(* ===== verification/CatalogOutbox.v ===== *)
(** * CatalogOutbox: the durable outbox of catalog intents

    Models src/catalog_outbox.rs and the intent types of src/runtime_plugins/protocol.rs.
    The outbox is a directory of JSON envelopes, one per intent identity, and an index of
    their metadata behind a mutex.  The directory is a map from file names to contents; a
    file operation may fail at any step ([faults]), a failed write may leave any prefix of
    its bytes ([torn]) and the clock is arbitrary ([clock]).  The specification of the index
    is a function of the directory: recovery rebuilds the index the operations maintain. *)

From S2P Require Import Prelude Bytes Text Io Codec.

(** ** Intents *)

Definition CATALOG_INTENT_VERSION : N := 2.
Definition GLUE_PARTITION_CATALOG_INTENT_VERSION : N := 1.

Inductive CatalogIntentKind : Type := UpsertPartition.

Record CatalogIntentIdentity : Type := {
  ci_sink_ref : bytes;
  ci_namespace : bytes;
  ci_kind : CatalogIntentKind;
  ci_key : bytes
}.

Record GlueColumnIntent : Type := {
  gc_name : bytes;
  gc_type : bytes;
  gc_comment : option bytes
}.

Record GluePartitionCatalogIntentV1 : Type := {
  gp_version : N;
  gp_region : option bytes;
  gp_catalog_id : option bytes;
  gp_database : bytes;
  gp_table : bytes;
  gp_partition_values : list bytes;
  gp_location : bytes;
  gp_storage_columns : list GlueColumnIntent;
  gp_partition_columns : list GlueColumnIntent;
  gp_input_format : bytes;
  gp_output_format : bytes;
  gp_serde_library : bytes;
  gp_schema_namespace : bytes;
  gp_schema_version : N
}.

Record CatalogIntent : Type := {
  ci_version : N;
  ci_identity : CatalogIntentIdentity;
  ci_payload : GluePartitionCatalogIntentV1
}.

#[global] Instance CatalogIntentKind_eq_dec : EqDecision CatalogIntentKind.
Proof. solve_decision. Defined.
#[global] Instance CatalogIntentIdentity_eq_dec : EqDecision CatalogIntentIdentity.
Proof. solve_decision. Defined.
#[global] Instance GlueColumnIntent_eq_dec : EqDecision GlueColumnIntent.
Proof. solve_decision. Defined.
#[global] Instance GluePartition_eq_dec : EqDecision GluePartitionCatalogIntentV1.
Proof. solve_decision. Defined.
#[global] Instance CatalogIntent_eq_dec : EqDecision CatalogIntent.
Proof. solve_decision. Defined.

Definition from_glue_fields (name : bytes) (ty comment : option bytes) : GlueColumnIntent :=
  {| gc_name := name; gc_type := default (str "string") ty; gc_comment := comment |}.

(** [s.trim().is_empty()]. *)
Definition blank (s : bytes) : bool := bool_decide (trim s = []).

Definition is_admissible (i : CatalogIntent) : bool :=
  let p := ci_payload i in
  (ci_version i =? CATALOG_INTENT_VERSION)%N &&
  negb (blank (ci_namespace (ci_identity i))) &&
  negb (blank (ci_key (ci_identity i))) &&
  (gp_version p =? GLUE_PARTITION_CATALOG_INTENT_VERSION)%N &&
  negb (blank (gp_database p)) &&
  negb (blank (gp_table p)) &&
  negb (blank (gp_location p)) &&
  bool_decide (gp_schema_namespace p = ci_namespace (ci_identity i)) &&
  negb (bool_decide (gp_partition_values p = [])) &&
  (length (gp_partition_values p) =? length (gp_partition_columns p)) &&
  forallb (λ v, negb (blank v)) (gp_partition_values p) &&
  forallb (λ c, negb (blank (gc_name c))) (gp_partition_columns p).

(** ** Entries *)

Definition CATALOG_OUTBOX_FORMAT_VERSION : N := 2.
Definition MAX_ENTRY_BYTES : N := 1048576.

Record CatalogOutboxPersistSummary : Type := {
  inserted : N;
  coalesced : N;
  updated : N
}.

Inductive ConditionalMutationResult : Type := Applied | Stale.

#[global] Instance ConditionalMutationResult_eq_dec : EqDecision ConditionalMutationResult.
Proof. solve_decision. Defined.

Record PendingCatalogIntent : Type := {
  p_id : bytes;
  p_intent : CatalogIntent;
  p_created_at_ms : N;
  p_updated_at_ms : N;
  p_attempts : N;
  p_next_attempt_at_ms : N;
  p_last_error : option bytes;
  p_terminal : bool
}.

________________________

Description of the task:
Return exactly the lines from the beginning of the data above through the one containing "The outbox is", please. Include both end lines and add nothing else.

Answer box:
(* ===== verification/CatalogOutbox.v ===== *)
(** * CatalogOutbox: the durable outbox of catalog intents

    Models src/catalog_outbox.rs and the intent types of src/runtime_plugins/protocol.rs.
    The outbox is a directory of JSON envelopes, one per intent identity, and an index of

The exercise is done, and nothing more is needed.